The latest TransUnion Consumer Financial Hardship Study offers clear evidence of the positive impact of the CARES Act for Americans dealing with financial challenges due to the ongoing COVID-19 pandemic. When passing this legislation in late March, policymakers provided Americans, and several industries and businesses, much-needed relief and funding to weather the storm of COVID-19. Now, as they consider the formula of a new relief package, Congress should not overlook the positive impact the first CARES Act has had on American consumers and the broader economy.
The serious impact that COVID-19 has had on the U.S. economy and on individuals, families and businesses is unprecedented. To better understand the severity of impact and the effect of relief, TransUnion has conducted a regular Consumer Financial Hardship Study since March. We survey more than 3,000 adults of all ages, in every state and across various household income levels every month, and with our expertise in consumer credit reporting, we have been able to evaluate how financially secure Americans feel, and how confident they are in the future.
Of course, no one knows when the U.S. will fully recover from the pandemic – and we continue to see the evidence of detrimental effects – our August survey shows clear signs that some of the relief measures passed by Congress are reducing (though not eliminating) the impact. While our survey has recorded a positive impact month-over-month, the percentage of Americans who said they are financially impacted by COVID-19 in August hit the lowest level since March, at 52%. That represents a five-point improvement from the previous month.
Improvements in multiple sectors
As retail shops have begun to reopen and factories have ramped up production, their employees are feeling less strain. Fifty-six percent of manufacturing employees reported financial improvements since July, while 54% of retail employees said the same; those are nine- and seven-point improvements, respectively, in the span of a month.

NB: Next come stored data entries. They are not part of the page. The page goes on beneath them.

Lemma cart_line_opens_product_witness :
  let s := app Properties.browsing in
  let p3 := mkProduct 3 "item" "audio" 3000 "d" "i.png" 3 false in
  (In p3 (products s) /\ List.NoDup (map id (products s)) /\ id p3 = ci_id (line_item 3) /\
   DetailScreen.render (fun _ => EmptyString) (js_int_string 3) 1 false s =
     DetailShown (body_of (fun _ => EmptyString) 1 false p3)) /\
  ((forall p, In p (products s) -> id p <> ci_id (line_item 99)) /\ loading s = false /\
   DetailScreen.render (fun _ => EmptyString) (js_int_string 99) 1 false s = DetailNotFound).
Proof.
  cbv zeta.
  assert (Hin : In (mkProduct 3 "item" "audio" 3000 "d" "i.png" 3 false) (products (app Properties.browsing)))
    by (vm_compute; right; right; left; reflexivity).
  assert (Hnd : List.NoDup (map id (products (app Properties.browsing))))
    by (vm_compute; repeat constructor; vm_compute; intuition discriminate).
  assert (Hno : forall p, In p (products (app Properties.browsing)) -> id p <> ci_id (line_item 99)).
  { intros p Hp. vm_compute in Hp. vm_compute. repeat destruct Hp as [<-|Hp]; try discriminate. destruct Hp. }
  pose proof (cart_line_opens_product (fun _ => EmptyString) (line_item 3) 1 false (app Properties.browsing))
    as [_ [H3 _]].
  pose proof (cart_line_opens_product (fun _ => EmptyString) (line_item 99) 1 false (app Properties.browsing))
    as [_ [_ H99]].
  split.
  - split; [exact Hin|split; [exact Hnd|split; [reflexivity|]]]. exact (H3 _ Hin Hnd eq_refl).
  - split; [exact Hno|split; [reflexivity|]]. exact (H99 Hno eq_refl).
Defined.

End ScreenProperties.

The TransUnion survey also found that the CARES Act is helping Americans cover basic expenses. More than 1 in 4 Americans (27%) in August said their stimulus checks helped them cover bills over the past month. That is an important note at a time when a little under a third of Americans are concerned about being able to make rent payments.

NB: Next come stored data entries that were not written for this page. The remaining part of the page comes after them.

Definition not_json : loads_error :=
  DecodeError "Expecting value: line 1 column 1 (char 0)".

Definition codec : JsonCodec :=
  {| json_dumps := dumps;
     json_loads := λ s, match loads s with Some v => inr v | None => inl not_json end |}.

End RefJson.

(** ** Listings, searches and the remaining operations *)

Fixpoint has_prefix (p s : string) : bool :=
  match p, s with
  | EmptyString, _ => true
  | String a p', String b s' => bool_decide (a = b) && has_prefix p' s'
  | String _ _, EmptyString => false
  end.

(** [needle in haystack] on two texts. *)
Fixpoint str_in (needle haystack : string) : bool :=
  has_prefix needle haystack ||
  match haystack with
  | EmptyString => false
  | String _ rest => str_in needle rest
  end.

(** A character of the ASCII range. *)
Definition is_ascii (c : ascii) : bool := (Py.code c <? 128)%N.

(** The exceptions the decoding of a row raises: a [ValueError] (the
    [ValidationError] of a model, or the plain one of [json.loads]), a
    [JSONDecodeError] or a [RecursionError]. *)
Definition is_decoding_error (e : exn) : bool :=
  match e with
  | ValueError _ | JSONDecodeError _ | RecursionError _ => true
  | _ => false
  end.

(** A character other than NUL. *)
Definition not_nul (c : ascii) : bool := negb (bool_decide (c = Ascii.zero)).

(** The ids the LIKE of the id query keeps, for a pattern SQLite accepts. *)
Definition ids_like (base_id : string) (ids : list string) : list string :=
  filter (λ id, Sql.pattern_compare (Sql.c_str (base_id +:+ "-%")) (Sql.c_str id)
                = true) ids.

(** The two characters LIKE reads as wildcards. *)
Definition is_wildcard (c : ascii) : bool :=
  bool_decide (c = "%"%char) || bool_decide (c = "_"%char).

(** The director after the UPDATE of [update_conversation] on a stored
    row. *)
Definition conversation_written (now conversation_id : string)
    (sets : list conversation_set) (row : ConversationRow.t) (d : Director)
    : Director :=
  with_store
    (with_conversations
       (<[conversation_id := foldl conversation_assign row (sets ++ [KSetUpdatedAt now])]>
          (conversations (store d)))
       (store d)) d.

(** [dict.values()] as a list.  A Python dict lists its values in the order
    of insertion and a SELECT without ORDER BY gives its rows in no promised
    order; a table or a cache here lists them in the order of the finite
    map.  What is proved of a listing speaks of its elements and of their
    number, not of their order. *)
Definition values {V} (cache : gmap string V) : list V := (map_to_list cache).*2.

(** [DELETE FROM messages WHERE conversation_id = ?]. *)
Definition sql_delete_messages_of (conversation_id : string) (s : Store) : Store :=
  with_messages
    (filter (λ m, MessageRow.conversation_id m ≠ conversation_id) (messages s)) s.

Section Listings.

Context `{JsonCodec}.

(** [[self._row_to_character(row) for row in rows]]: the first row that
    does not decode ends the comprehension with its exception. *)
Fixpoint rows_to_characters (rows : list (string * CharacterRow.t))
    : exn + list Character.t :=
  match rows with
  | [] => inr []
  | (id, row) :: rest =>
      match _row_to_character id row with
      | inl e => inl e
      | inr character =>
          match rows_to_characters rest with
          | inl e => inl e
          | inr characters => inr (character :: characters)
          end
      end
  end.

Fixpoint rows_to_conversations (rows : list (string * ConversationRow.t))
    : exn + list Conversation.t :=
  match rows with
  | [] => inr []
  | (id, row) :: rest =>
      match _row_to_conversation id row with
      | inl e => inl e
      | inr conversation =>
          match rows_to_conversations rest with
          | inl e => inl e
          | inr conversations => inr (conversation :: conversations)
          end
      end
  end.

Fixpoint rows_to_voices (rows : list (string * VoiceRow.t))
    : exn + list Voice.t :=
  match rows with
  | [] => inr []
  | (name, row) :: rest =>
      match _row_to_voice name row with
      | inl e => inl e
      | inr voice =>
          match rows_to_voices rest with
          | inl e => inl e
          | inr voices => inr (voice :: voices)
          end
      end
  end.

Definition get_all_characters : M (list Character.t) :=
  loaded ← gets _cache_loaded;
  if loaded : bool
  then gets (λ d, values (_character_cache d))
  else
    except_exception
      (rows ← connect (query (λ s, map_to_list (characters s)));
       lift (rows_to_characters rows)).

Definition get_active_characters : M (list Character.t) :=
  loaded ← gets _cache_loaded;
  if loaded : bool
  then gets (λ d, filter (λ c, Character.is_active c = true)
                    (values (_character_cache d)))
  else
    except_exception
      (rows ← connect (query (λ s,
         filter (λ kr, CharacterRow.is_active kr.2 = Some 1)
           (map_to_list (characters s))));
       lift (rows_to_characters rows)).

Definition search_characters (query_text : string) : M (list Character.t) :=
  loaded ← gets _cache_loaded;
  if loaded : bool
  then
    let query_lower := Py.lower query_text in
    gets (λ d, filter (λ c, str_in query_lower (Py.lower (Character.name c)) = true)
                 (values (_character_cache d)))
  else
    except_exception
      (rows ← connect (query_checked (λ s,
         Sql.select_where
           (λ kr, Sql.like ("%" +:+ query_text +:+ "%") (CharacterRow.name kr.2))
           (map_to_list (characters s))));
       lift (rows_to_characters rows)).

Definition get_all_voices : M (list Voice.t) :=
  loaded ← gets _cache_loaded;
  if loaded : bool
  then gets (λ d, config <$> values (_voice_cache d))
  else
    except_exception
      (rows ← connect (query (λ s, map_to_list (voices s)));
       lift (rows_to_voices rows)).

(** [stamp] is what [datetime.now().strftime] gives when the title is
    generated. *)
Definition create_conversation (now stamp uuid4 : string)
    (conversation_data : ConversationCreate.t) (auto_generate_title : bool)
    : M Conversation.t :=
  except_exception
    (let conversation_id := uuid4 in
     let title := ConversationCreate.title conversation_data in
     let title :=
       if auto_generate_title && negb (Py.truthy (Py.or_empty title))
       then Some (_generate_conversation_title stamp None)
       else title in
     connect (execute_checked (Sql_stmt.insert_conversation conversation_id
       (ConversationRow.mk title
          (Some (dump_active_characters
                   (ConversationCreate.active_characters conversation_data)))
          (Some now) (Some now))));;
     mret (Conversation.mk conversation_id title
             (ConversationCreate.active_characters conversation_data)
             (Some now) (Some now))).

Definition get_all_conversations (limit : option Z) (offset : Z)
    : M (list Conversation.t) :=
  except_exception
    (rows ← connect (query_checked (λ s,
       let rows := Order.desc (λ kr, ConversationRow.updated_at kr.2)
                     (map_to_list (conversations s)) in
       match limit with
       | Some n =>
           match Sql.bind_ints [n; offset] with
           | inl e => inl e
           | inr _ => inr (Order.limit n (Order.offset offset rows))
           end
       | None => inr rows
       end));
     lift (rows_to_conversations rows)).

Definition update_conversation_title (now : string) (conversation_id : string)
    (title : string) : M Conversation.t :=
  update_conversation now conversation_id (ConversationUpdate.mk (Some title) None).

(** The handler logs and re-raises what it caught. *)
Definition auto_update_conversation_title (now stamp : string)
    (conversation_id : string) (first_message : string) : M Conversation.t :=
  try_except
    (conversation ← get_conversation conversation_id;
     let title := Py.or_empty (Conversation.title conversation) in
     if negb (Py.truthy title) || str_in "Conversation" title
     then
       let new_title := _generate_conversation_title stamp (Some first_message) in
       update_conversation_title now conversation_id new_title
     else mret conversation)
    (λ e, raise e).

(** The messages a batch returns; the [i]-th one carries [uuid4 i]. *)
Definition batch_messages (now : string) (uuid4 : nat → string)
    (msgs : list MessageCreate.t) : list Message.t :=
  imap (λ i msg, _row_to_message (message_row (uuid4 i) now msg)) msgs.

Definition create_messages_batch (now : string) (uuid4 : nat → string)
    (msgs : list MessageCreate.t) : M (list Message.t) :=
  except_exception
    (connect (execute_checked (insert_batch now uuid4 0 msgs));;
     mret (batch_messages now uuid4 msgs)).


Definition get_message_count (conversation_id : string) : M Z :=
  except_exception
    (count ← connect (query (λ s,
       Z.of_nat (length (conversation_rows conversation_id s))));
     mret count).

“Financial hardship” reports decrease for second month
Another TransUnion report offers glimmers of hope for consumers’ debt management. Our monthly industry snapshot for August looked at two important measures. First, the number of accounts in “financial hardship” status — such as a deferred payment, forbearance program, frozen account or frozen past due payment — dropped for the second straight month in all major categories tracked: auto loans, credit cards, mortgages and personal loans. While still significantly higher than the pre-COVID period, this marks the second month of decreases since the onset of the COVID-19 pandemic and follows four months of steady increases.
And that’s not all. A second measure – consumer level delinquency – also dropped across each of these categories. Together these reports are good news for the economy and consumers worried about the impact of COVID on their personal credit health.
Additionally, a recent report from the Consumer Financial Protection Bureau (CFPB) found that, despite increases in unemployment and other economic turmoil caused by the pandemic, “consumers have not experienced significant increases in delinquency or other negative credit outcomes” based on credit record data from March to June 2020.
The road to recovery will be a long one, and there is reason to be vigilant. Reminding us that this situation is still uncertain, the report detected negative movement in 30-day delinquency rates for home and auto loans, an early indication that an account may default. This may suggest that, as deferred payment programs end, consumers are facing increased financial pressure. This tracks other findings from the Consumer Financial Hardship Study that 75% of COVID-impacted consumers are concerned about their ability to pay bills and loans.
So, policymakers can benefit from these findings. The intervention of the first CARES Act provided measurable relief, but with concern continuing and many program benefits ending, the situation could change. These findings from our Consumer Financial Hardship Study offer important guidance for framing the next round of support that will assist the country, our people and the economy as we fully recover.